3. Management’s Key Commentary

Mahesh Makhija on the profit hit:

“We have put in a lot of money on it right now. We have increased the number of people — we have put a lot of money on the software development edge defining this year’s revenue.”

(Translation: Employees aren’t free. When you hire 850 people at once for a ₹50 crore services division, the timing mismatch is real. Contracts signed in December, billing starts April; the cost hits March.)

On DPDP Act compliance and data infrastructure:

“Data protection is required right now. There is within 18 months of period of time, every company who is into this data form has to be compliance in those angle right now. So we are already following those techniques right now, those systems.”

(Translation: Regulatory compliance is an investment line item now, not optional. ISO certification, data protection frameworks—all pre-loaded to unlock PSP contracts worth multiples of the cost.)

On the patient dropout problem (the core pitch):

“The patient when starts on a medicine drops off the medicine within first month itself only. What does it do the pharma company loses its customer… So what you do is basically with these type of programs, you help manage our pharma companies manage the patient, the patient sticks to the program, he adheres to all these medicines properly, which in case gives puts a less load on the healthcare actually.”

(Translation: Pharma companies lose customers in month one. QMS sells the infrastructure to keep them on therapy. The demand is real; the job is operational plumbing.)

On the Humrahi platform (Lupin’s patient support program):

“We are managing one of the leading healthcare programs of the industry, Humrahi right now with and Jai also right now for Lupin. We’re doing 7 different programs right now after the launch of GLP-1.”

(Translation: GLP-1 drugs (semaglutide, tirzepatide) have opened a new pharma spend category. Patient adherence matters now. QMS gets paid to manage the engagement.)

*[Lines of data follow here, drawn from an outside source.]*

(* ===== verification/ClientState.v ===== *)
(** The state of a client of the CS layer (hixl/cs/hixl_cs_client.h), the parts of it
    that the operations run on, and the guards of the runtime context.

    [mutex_] makes the public methods of a client exclude each other, so that an
    operation is one computation.  An object on the C++ heap is known by its address
    ([complete_handles], [device_handles]); a [shared_ptr] to a slot by the number of its
    object, which counts its references; a pointer to a buffer of [remote_tag_storage_]
    as its index.

    The file begins with the functional update of one field of a record, [r <| f := v |>]
    and [r <| f ::= g |>]: a record declares its expansion into fields ([Eta]), the update
    is found by the instance search, which rebuilds the expansion around the new field. *)

From S2P Require Import Prelude StdMap Effects External Runtime Wire Hcomm MemStore TransferPool ClientRt Net CtrlConn HostRegister Endpoint GlobalConfig RemoteMem.

(** * Record update *)
Class Eta (R : Type) := eta : R -> R.
Class Field {R E : Type} (getter : R -> E) := update : (E -> E) -> R -> R.
Arguments update {R E} getter {_} _ _ : assert.

Ltac build_update getter :=
  lazymatch type of getter with
  | ?R -> ?E =>
      exact (fun (g : E -> E) (r : R) => ltac:(
        let b := eval hnf in (eta r) in
        lazymatch b with context C [getter r] => let b' := context C [g (getter r)] in exact b' end))
  end.
#[export] Hint Extern 0 (Field ?getter) => build_update getter : typeclass_instances.

Notation "r <| f := v |>" := (update f (fun _ => v) r) (at level 1, left associativity, f at next level, v at level 99).
Notation "r <| f ::= g |>" := (update f g r) (at level 1, left associativity, f at next level, g at level 99).

(** * Constants *)
Definition kDefaultPoolSize : Z := 128.
Definition kDeviceCompleteMagic : Z := 0x55425548.
Definition kRoceCompleteMagic : Z := 0x524F4345.
Definition kUbMemCompleteMagic : Z := 0x5542554D.
Definition kTransFlagNameHost : string := "_hixl_builtin_host_trans_flag".
Definition kTransFlagNameDevice : string := "_hixl_builtin_dev_trans_flag".
Definition kFlagDoneValue : Z := 1.
Definition kFlagSizeBytes : Z := 8.
Definition kCustomTimeoutMs : Z := 1800.
Definition kMaxKernelBatchSize : Z := 128.
Definition kNotifyDefaultWaitTimeS : Z := 27 * 68.
Definition kFlagQueueSize : nat := 4096.
Definition kRdmaTrafficClass : Z := 132.
Definition kRdmaServiceLevel : Z := 4.
Definition kRdmaRetryCntDefault : Z := 7.
Definition kRdmaRetryIntervalDefault : Z := 20.
Definition sizeof_CompleteHandleInfo : Z := 16.
Definition sizeof_DeviceCompleteHandle : Z := 40.
Definition sizeof_HixlOneSideOpDesc : Z := 24.

(** enum HixlCompleteStatus *)
Definition HIXL_COMPLETE_STATUS_WAITING : Z := 0.
Definition HIXL_COMPLETE_STATUS_COMPLETED : Z := 1.
Definition HIXL_COMPLETE_STATUS_FAILED : Z := 3.

(** * State *)
Record CompleteHandleInfo := { ch_magic : Z; ch_flag_index : Z; ch_flag_address : Z }.

Record DeviceCompleteHandle := {
  dh_magic : Z;
  dh_shared_slot : option nat;
  dh_host_flag : Z;
  dh_dev_op_desc_buf : Z
}.
#[export] Instance DeviceCompleteHandle_eta : Eta DeviceCompleteHandle := fun dh =>
  {| dh_magic := dh_magic dh; dh_shared_slot := dh_shared_slot dh; dh_host_flag := dh_host_flag dh;
     dh_dev_op_desc_buf := dh_dev_op_desc_buf dh |}.

(** The object behind a [shared_ptr<SlotHandle>]. *)
Record SharedSlot := { ss_slot : SlotHandle; ss_use_count : nat }.

(** What [Create] and [Connect] fix. *)
Record Settings := {
  server_ip_ : string;
  server_port_ : Z;
  remote_endpoint_ : EndpointDesc;
  tc_ : Z;
  sl_ : Z;
  retry_cnt_ : Z;
  retry_interval_ : Z;
  global_config_ : GlobalConfig;
  transfer_supported_ : bool;
  tls_initialized_ : bool;
  is_connected_ : bool;
  client_channel_handle_ : Z;
  remote_endpoint_handle_ : Z;
  ubmem_engine_ : bool
}.
#[export] Instance Settings_eta : Eta Settings := fun st =>
  {| server_ip_ := server_ip_ st; server_port_ := server_port_ st; remote_endpoint_ := remote_endpoint_ st;
     tc_ := tc_ st; sl_ := sl_ st; retry_cnt_ := retry_cnt_ st; retry_interval_ := retry_interval_ st;
     global_config_ := global_config_ st; transfer_supported_ := transfer_supported_ st;
     tls_initialized_ := tls_initialized_ st; is_connected_ := is_connected_ st;
     client_channel_handle_ := client_channel_handle_ st;
     remote_endpoint_handle_ := remote_endpoint_handle_ st; ubmem_engine_ := ubmem_engine_ st |}.

(** Transfers started by the host: a flag for each, the free flags in
    [available_indices_] below [top_index_], and the handles by flag. *)
Record FlagQueue := {
  flag_queue_ : Z;
  available_indices_ : list Z;
  top_index_ : nat;
  live_handles_ : list Z;
  complete_handles : list (Z * CompleteHandleInfo)
}.
#[export] Instance FlagQueue_eta : Eta FlagQueue := fun fq =>
  {| flag_queue_ := flag_queue_ fq; available_indices_ := available_indices_ fq; top_index_ := top_index_ fq;
     live_handles_ := live_handles_ fq; complete_handles := complete_handles fq |}.

(** The memory of the server. *)
Record RemoteMems := {
  tag_mem_descs_ : gmap string CommMem;
  remote_mems_out_ : list CommMem;
  remote_tag_storage_ : list (list Z);
  remote_tag_ptrs_ : list (option nat);
  recorded_remote_addrs_ : list Z;
  imported_remote_bufs_ : list CommMem;
  desc_list_ : list HixlMemDesc;
  device_remote_flag_inited_ : bool;
  device_remote_flag_addr_ : Z;
  device_remote_flag_size_ : Z
}.
#[export] Instance RemoteMems_eta : Eta RemoteMems := fun rm =>
  {| tag_mem_descs_ := tag_mem_descs_ rm; remote_mems_out_ := remote_mems_out_ rm;
     remote_tag_storage_ := remote_tag_storage_ rm; remote_tag_ptrs_ := remote_tag_ptrs_ rm;
     recorded_remote_addrs_ := recorded_remote_addrs_ rm; imported_remote_bufs_ := imported_remote_bufs_ rm;
     desc_list_ := desc_list_ rm; device_remote_flag_inited_ := device_remote_flag_inited_ rm;
     device_remote_flag_addr_ := device_remote_flag_addr_ rm;
     device_remote_flag_size_ := device_remote_flag_size_ rm |}.

(** Transfers run by the device, and the failure that stops them. *)
Record DeviceSide := {
  device_id_ : Z;
  notify_mem_handles_ : list Z;
  pending_device_handles_ : list Z;
  device_handles : list (Z * DeviceCompleteHandle);
  active_slot_ : option nat;
  shared_slots : gmap nat SharedSlot;
  next_slot : nat;
  transfer_failure_latched_ : bool;
  abort_active_slot_ : bool;
  transfer_failure_status_ : Status
}.
#[export] Instance DeviceSide_eta : Eta DeviceSide := fun dv =>
  {| device_id_ := device_id_ dv; notify_mem_handles_ := notify_mem_handles_ dv;
     pending_device_handles_ := pending_device_handles_ dv; device_handles := device_handles dv;
     active_slot_ := active_slot_ dv; shared_slots := shared_slots dv; next_slot := next_slot dv;
     transfer_failure_latched_ := transfer_failure_latched_ dv; abort_active_slot_ := abort_active_slot_ dv;
     transfer_failure_status_ := transfer_failure_status_ dv |}.

(** The client, with the process-wide proxies of host memory. *)
Record HixlCSClient := {
  cl_settings : Settings;
  cl_flags : FlagQueue;
  cl_remote : RemoteMems;
  cl_device : DeviceSide;
  local_endpoint_ : option Endpoint;
  cl_px : Proxies;
  connection_ : option Conn;
  mem_store_ : HixlMemStore
}.
#[export] Instance HixlCSClient_eta : Eta HixlCSClient := fun cl =>
  {| cl_settings := cl_settings cl; cl_flags := cl_flags cl; cl_remote := cl_remote cl;
     cl_device := cl_device cl; local_endpoint_ := local_endpoint_ cl; cl_px := cl_px cl;
     connection_ := connection_ cl; mem_store_ := mem_store_ cl |}.

Definition no_endpoint : EndpointDesc :=
  {| ed_protocol := 0; ed_addr_type := 0; ed_addr := replicate 36 0; ed_locType := 0; ed_loc := replicate 60 0;
     ed_raws := replicate 52 0 |}.

(** [HixlCSClient()]; [px] is what the process has mapped. *)
Definition HixlCSClient_new (px : Proxies) : HixlCSClient := {|
  cl_settings := {|
    server_ip_ := ""; server_port_ := 0; remote_endpoint_ := no_endpoint; tc_ := kRdmaTrafficClass;
    sl_ := kRdmaServiceLevel; retry_cnt_ := kRdmaRetryCntDefault; retry_interval_ := kRdmaRetryIntervalDefault;
    global_config_ := GlobalConfig_new; transfer_supported_ := false; tls_initialized_ := false; is_connected_ := false;
    client_channel_handle_ := 0; remote_endpoint_handle_ := 0; ubmem_engine_ := false |};
  cl_flags := {|
    flag_queue_ := nullptr; available_indices_ := Z.of_nat <$> seq 0 kFlagQueueSize; top_index_ := 0;
    live_handles_ := replicate kFlagQueueSize nullptr; complete_handles := [] |};
  cl_remote := {|
    tag_mem_descs_ := ∅; remote_mems_out_ := []; remote_tag_storage_ := []; remote_tag_ptrs_ := [];
    recorded_remote_addrs_ := []; imported_remote_bufs_ := []; desc_list_ := []; device_remote_flag_inited_ := false;
    device_remote_flag_addr_ := nullptr; device_remote_flag_size_ := 0 |};
  cl_device := {|
    device_id_ := -1; notify_mem_handles_ := []; pending_device_handles_ := []; device_handles := [];
    active_slot_ := None; shared_slots := ∅; next_slot := 0; transfer_failure_latched_ := false;
    abort_active_slot_ := false; transfer_failure_status_ := SUCCESS |};
  local_endpoint_ := None; cl_px := px; connection_ := None; mem_store_ := mkMemStore [] []
|}.

Section Access.
Context {env : Environment NetOp}.
Let C := M NetOp HixlCSClient.

(** ** The parts of the client *)
Definition on_settings {A} (m : M NetOp Settings A) : C A :=
  zoom (fun s => Some (cl_settings s)) (fun x s => s <| cl_settings := x |>) (fun _ => m).
Definition on_flags {A} (m : M NetOp FlagQueue A) : C A :=
  zoom (fun s => Some (cl_flags s)) (fun x s => s <| cl_flags := x |>) (fun _ => m).
Definition on_remote {A} (m : M NetOp RemoteMems A) : C A :=
  zoom (fun s => Some (cl_remote s)) (fun x s => s <| cl_remote := x |>) (fun _ => m).
Definition on_device {A} (m : M NetOp DeviceSide A) : C A :=
  zoom (fun s => Some (cl_device s)) (fun x s => s <| cl_device := x |>) (fun _ => m).
(** A method of the endpoint, or of the connection: there has to be one. *)
Definition on_endpoint {A} (m : M NetOp EpState A) : C A :=
  zoom (fun s => (fun e => {| es_ep := e; es_px := cl_px s |}) <$> local_endpoint_ s)
       (fun t s => s <| local_endpoint_ := Some (es_ep t) |> <| cl_px := es_px t |>) (fun _ => m).
Definition on_connection {A} (m : M NetOp Conn A) : C A :=
  zoom connection_ (fun c s => s <| connection_ := Some c |>) (fun _ => m).
(** A method of the store of registered memory. *)
Definition on_store (f : HixlMemStore -> Status * HixlMemStore) : C unit :=
  let* s := get in
  let '(st, ms) := f (mem_store_ s) in
  modify (fun s => s <| mem_store_ := ms |>) ;;
  require (st =? SUCCESS) st.

Definition the_endpoint : C Endpoint :=
  let* s := get in match local_endpoint_ s with Some e => ret e | None => stuck end.
(** HIXL_CHECK_NOTNULL(local_endpoint_). *)
Definition check_endpoint : C unit :=
  let* s := get in match local_endpoint_ s with Some _ => ret tt | None => fail PARAM_INVALID end.

(** A null argument. *)
Definition not_null {S A} (o : option A) : M NetOp S A := match o with Some a => ret a | None => fail PARAM_INVALID end.
(** A call whose status is only logged. *)
Definition log_only {S A} (m : M NetOp S A) : M NetOp S unit := let* _ := attempt m in ret tt.

(** ** [TemporaryRtContext]: what it restores, and restoring it *)
Definition enter_context {S} (context : Z) : M NetOp S Z :=
  let* r := call (Hc AclGetCurrentContext) in
  let '(e, ctx) := r in
  let prev_context_ := if e =? 0 then ctx else nullptr in
  (if negb (is_null context) && negb (prev_context_ =? context)
   then let* _ := call (Hc (AclSetCurrentContext context)) in ret tt else ret tt) ;;
  ret prev_context_.
Definition leave_context {S} (prev_context_ : Z) : M NetOp S unit :=
  if is_null prev_context_ then ret tt else let* _ := call (Hc (AclSetCurrentContext prev_context_)) in ret tt.
Definition in_context {S A} (context : Z) (m : M NetOp S A) : M NetOp S A :=
  let* prev := enter_context context in
  finally m (leave_context prev).

Definition GetContextGuard : C (option Z) :=
  let* s := get in
  let dev := device_id_ (cl_device s) in
  if dev <? 0 then ret None else
  let* pool := call (Hc (PoolGetInstance dev)) in
  if negb pool then ret None else
  let* ctx := call (Hc (PoolGetContext dev)) in
  if is_null ctx then ret None else
  let* made := call NetNew in
  if negb made then ret None else
  let* prev := enter_context ctx in ret (Some prev).
Definition drop_guard (g : option Z) : C unit := match g with Some prev => leave_context prev | None => ret tt end.
Definition with_context {A} (m : C A) : C A :=
  let* g := GetContextGuard in
  finally m (drop_guard g).

(** ** The latch of failures *)
Definition ShouldLatchTransferFailure (st : Status) : bool := (st =? FAILED) || (st =? TIMEOUT).
Definition LatchTransferFailure (st : Status) : M NetOp DeviceSide unit :=
  let* d := get in
  if transfer_failure_latched_ d then ret tt else
  modify (fun d => d <| transfer_failure_latched_ := true |> <| transfer_failure_status_ := st |>).
(** Around a transfer: a failure is latched and returned. *)
Definition LatchTransferFailureIfNeeded {A} (m : C A) : C A :=
  let* r := attempt m in
  match r with
  | inr a => ret a
  | inl e =>
      (if negb (e =? SUCCESS) && ShouldLatchTransferFailure e then on_device (LatchTransferFailure e) else ret tt) ;;
      fail e
  end.
End Access.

On competitive position vs. Practo:

“Practo is not in this, it is patient management practices, not dominating, I would not agree on that what they dominates, on those programs and services, I think QMS is doing much better than that.”

(Translation: Practo does general health-at-home; QMS does pharma-sponsored patient programs. Different market, same subject.)

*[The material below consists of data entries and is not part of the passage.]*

(* ===== verification/ClientLedger.v ===== *)
(** A resource logic for the client of the CS layer.

    [lwp m Q s own W]: started at [s], with the resources [own] accounted for and the
    connections [W] owning what is open, [m] ends, and the outcome, the new state, the
    new resources and connections satisfy [Q].  The history is hidden; calls that neither
    resources nor connections notice are calm. *)

From S2P Require Import Prelude Effects External Runtime Wire Hcomm TransferPool ClientRt Net CtrlConn CtrlConnSpec CtrlConnSafety HostRegister Endpoint GlobalConfig MemStore RemoteMem HcResources EndpointSafety ServerCalls ClientState.

Section Ledger.
Context {codes : AclCodes} {again : HcclAgain}.

Definition calm (e : Event NetOp) : Prop := neutral e /\ silent e.
(** The pool of a slot exists. *)
Definition pools (own : list HcRes) (h : History NetOp) : Prop :=
  forall dev i, RSlot dev i ∈ own -> Ev (Hc (PoolGetInstance dev)) true ∈ h.
Record ledger (own : list HcRes) (W : list Conn) (h : History NetOp) : Prop := {
  l_acct : acct own h;
  l_conns : CtrlConnSafety.owned W h;
  l_pools : pools own h
}.

Lemma ledger_nil : ledger [] [] [].
Proof. constructor; [apply acct_nil|split_and!; try done; repeat constructor|by intros ?? ?%elem_of_nil]. Qed.

Lemma ledger_perm own own' W h : own ≡ₚ own' -> ledger own W h -> ledger own' W h.
Proof.
  intros E [H1 H2 H3]. constructor; [by eapply acct_perm|done|]. intros dev i Hi. apply (H3 dev i). by rewrite E.
Qed.

Lemma pools_more own own' t h : pools own h -> (forall r, r ∈ own' -> r ∈ own) -> pools own' (t ++ h).
Proof. intros H Hs dev i Hi. apply elem_of_app. right. by apply (H dev i), Hs. Qed.
Lemma pools_cons own own' e h : pools own h -> (forall r, r ∈ own' -> r ∈ own) -> pools own' (e :: h).
Proof. apply (pools_more own own' [e]). Qed.

Lemma ledger_calm t own W h : Forall calm t -> ledger own W h -> ledger own W (t ++ h).
Proof.
  intros [Ht1 Ht2]%Forall_and [H1 H2 H3]. constructor; [by apply acct_quiet|by apply owned_silent|by eapply pools_more].
Qed.

Section Logic.
Context {env : Environment NetOp} {S : Type}.
Implicit Types (h : History NetOp) (own : list HcRes) (W : list Conn) (s : S).

Definition lwp {A} (m : M NetOp S A) (Q : Status + A -> S -> list HcRes -> list Conn -> Prop) s own W : Prop :=
  forall h, ledger own W h -> wp m (fun o s' h' => exists own' W', ledger own' W' h' /\ Q o s' own' W') s h.

Lemma lwp_mono {A} (m : M NetOp S A) (Q Q' : Status + A -> S -> list HcRes -> list Conn -> Prop) s own W :
  lwp m Q s own W -> (forall o s' own' W', Q o s' own' W' -> Q' o s' own' W') -> lwp m Q' s own W.
Proof. intros H HQ h Hl. eapply wp_mono; [by apply H|]. intros o s' h' (own' & W' & Hl' & H'). eauto. Qed.
Lemma lwp_perm {A} (m : M NetOp S A) Q s own own' W : own ≡ₚ own' -> lwp m Q s own' W -> lwp m Q s own W.
Proof. intros E H h Hl. apply H. by eapply ledger_perm. Qed.

Lemma lwp_ret {A} (a : A) Q s own W : Q (inr a) s own W -> lwp (ret a) Q s own W.
Proof. intros H h Hl. apply wp_ret. eauto. Qed.
Lemma lwp_fail {A} e (Q : Status + A -> _) s own W : Q (inl e) s own W -> lwp (fail e) Q s own W.
Proof. intros H h Hl. apply wp_fail. eauto. Qed.
Lemma lwp_get Q s own W : Q (inr s) s own W -> lwp (get : M NetOp S S) Q s own W.
Proof. intros H h Hl. apply wp_get. eauto. Qed.
Lemma lwp_modify f Q s own W : Q (inr tt) (f s) own W -> lwp (modify f : M NetOp S unit) Q s own W.
Proof. intros H h Hl. apply wp_modify. eauto. Qed.
Lemma lwp_bind {A B} (m : M NetOp S A) (k : A -> M NetOp S B) Q s own W :
  lwp m (fun o s' own' W' => match o with inr a => lwp (k a) Q s' own' W' | inl e => Q (inl e) s' own' W' end) s own W ->
  lwp (bind m k) Q s own W.
Proof.
  intros H h Hl. apply wp_bind. eapply wp_mono; [by apply H|]. intros [e|a] s' h' (own' & W' & Hl' & HQ); [eauto|].
  by apply HQ.
Qed.
Lemma lwp_require b e Q s own W :
  (b = true -> Q (inr tt) s own W) -> (b = false -> Q (inl e) s own W) -> lwp (require b e : M NetOp S unit) Q s own W.
Proof. intros H1 H2. destruct b; cbn [require]; [apply lwp_ret|apply lwp_fail]; auto. Qed.
Lemma lwp_attempt {A} (m : M NetOp S A) Q s own W :
  lwp m (fun o s' own' W' => Q (inr o) s' own' W') s own W -> lwp (attempt m) Q s own W.
Proof. intros H h Hl. apply wp_attempt. by apply H. Qed.
Lemma lwp_finally {A} (m : M NetOp S A) f Q s own W :
  lwp m (fun o s' own' W' => lwp f (fun _ s'' own'' W'' => Q o s'' own'' W'') s' own' W') s own W ->
  lwp (finally m f) Q s own W.
Proof.
  intros H h Hl. apply wp_finally. eapply wp_mono; [by apply H|]. intros o s' h' (own' & W' & Hl' & HQ). by apply HQ.
Qed.
Lemma lwp_on_fail {A} (m : M NetOp S A) f Q s own W :
  lwp m (fun o s' own' W' => match o with
    | inr a => Q (inr a) s' own' W'
    | inl e => lwp f (fun _ s'' own'' W'' => Q (inl e) s'' own'' W'') s' own' W'
    end) s own W -> lwp (on_fail m f) Q s own W.
Proof.
  intros H h Hl. apply wp_on_fail. eapply wp_mono; [by apply H|]. intros [e|a] s' h' (own' & W' & Hl' & HQ); [by apply HQ|eauto].
Qed.
Lemma lwp_for_each {A} (l : list A) (m : A -> M NetOp S unit) (I : S -> list HcRes -> list Conn -> Prop)
    (X : Status -> S -> list HcRes -> list Conn -> Prop) s own W :
  I s own W ->
  (forall a s' own' W', a ∈ l -> I s' own' W' ->
     lwp (m a) (fun o s'' own'' W'' => match o with inr _ => I s'' own'' W'' | inl e => X e s'' own'' W'' end) s' own' W') ->
  lwp (for_each l m) (fun o s'' own'' W'' => match o with inr _ => I s'' own'' W'' | inl e => X e s'' own'' W'' end) s own W.
Proof.
  revert s own W. induction l as [|a l IH]; intros s own W Hi Hm; cbn [for_each]; [by apply lwp_ret|].
  apply lwp_bind. eapply lwp_mono; [apply Hm; [by left|done]|]. intros [e|[]] s' own' W' H; [done|].
  apply IH; [done|]. intros a' s'' own'' W'' Ha. apply Hm. by right.
Qed.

On the camps-to-PSP shift:

“Our target obviously is to double the revenue what we have done this year in the services and patient service programs. And all these are obviously paid by the pharma company.”

(Translation: The business model is B2B2C. Pharma companies pay. Camps are transactional (₹6k–₹8k per event); PSPs are fixed-cost contracts with SLAs. One scales by event; the other scales by locked-in commitment.)

On Q4 revenue drop (H1: ₹91–92 Cr; H2: ₹70–74 Cr):

“In quarter 3 and quarter 4, we started seeing some disruptions in delay in orders also in delay in supply of materials. So that was the reason of the reduction and typically because of delays that we faced. And some part of that has been made up March orders, which have been pushed to April, May have come in.”